(Your task):
What lines in the records below hold the string "bool"? Please show them.

(Source material):
Definition str_nat (n : nat) : string := String.string_of_list_ascii (rev (digits_rev (S n) n)).

(** ** [django.core.paginator.Paginator] *)

Section Paginator.
  Context {A : Type} (object_list : list A) (per_page : Z).

Definition count : Z := Z.of_nat (length object_list).

  (** [num_pages]: [int(ceil(hits / float(per_page)))]. *)
Definition num_pages : exc Z :=
    if (per_page =? 0)%Z then Raise ZeroDivisionError
    else Ok (- ((- Z.max 1 count) / per_page))%Z.

Definition validate_number (number : Z) : exc Z :=
    np <-! num_pages ;;
    if (number <? 1)%Z then Raise EmptyPage
    else if (np <? number)%Z then (if (number =? 1)%Z then Ok number else Raise EmptyPage)
    else Ok number.

  (** A [Page]: its objects and its number. *)
Record Page := mkPage { pg_object_list : list A; pg_number : Z }.

Definition page (number : Z) : exc Page :=
    number <-! validate_number number ;;
    let bottom := ((number - 1) * per_page)%Z in
    let top := (bottom + per_page)%Z in
    let top := if (count <=? top)%Z then count else top in
    Ok (mkPage (py_slice object_list bottom top) number).

Definition has_next (p : Page) : exc bool := np <-! num_pages ;; Ok (pg_number p <? np)%Z.
Definition has_previous (p : Page) : bool := (1 <? pg_number p)%Z.
Definition next_page_number (p : Page) : exc Z := validate_number (pg_number p + 1).
Definition previous_page_number (p : Page) : exc Z := validate_number (pg_number p - 1).
Definition start_index (p : Page) : Z :=
    if (count =? 0)%Z then 0 else (per_page * (pg_number p - 1) + 1)%Z.
Definition end_index (p : Page) : exc Z :=
    np <-! num_pages ;; Ok (if (pg_number p =? np)%Z then count else (pg_number p * per_page))%Z.
End Paginator.

(** ** [AjaxMorePaginationMixin.dispatch] *)

(** The JSON of a page; [content] is the partial template rendered with
    the page's objects, here the objects themselves. *)
Record PageJson (A : Type) := mkPageJson {
  pj_content : list A;
  pj_has_previous : bool;
  pj_has_next : bool;
  pj_previous_page_number : Z;
  pj_next_page_number : Z;
  pj_page_number : Z;
  pj_start_index : Z;
  pj_end_index : Z
}.
Arguments mkPageJson {A}.
Arguments pj_content {A}.
Arguments pj_has_previous {A}.
Arguments pj_has_next {A}.
Arguments pj_previous_page_number {A}.
Arguments pj_next_page_number {A}.
Arguments pj_page_number {A}.
Arguments pj_start_index {A}.
Arguments pj_end_index {A}.

(** [self.paginate_by]: an integer or [None]. *)
Definition int_of_paginate_by (get_value : option string) (attr : option Z) : exc Z :=
  match get_value with
  | Some s => match py_int s with Some n => Ok n | None => Raise ValueError end
  | None => match attr with Some n => Ok n | None => Raise TypeError end
  end.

(Exercise response):
Definition has_next (p : Page) : exc bool := np <-! num_pages ;; Ok (pg_number p <? np)%Z.
Definition has_previous (p : Page) : bool := (1 <? pg_number p)%Z.
  pj_has_previous : bool;
  pj_has_next : bool;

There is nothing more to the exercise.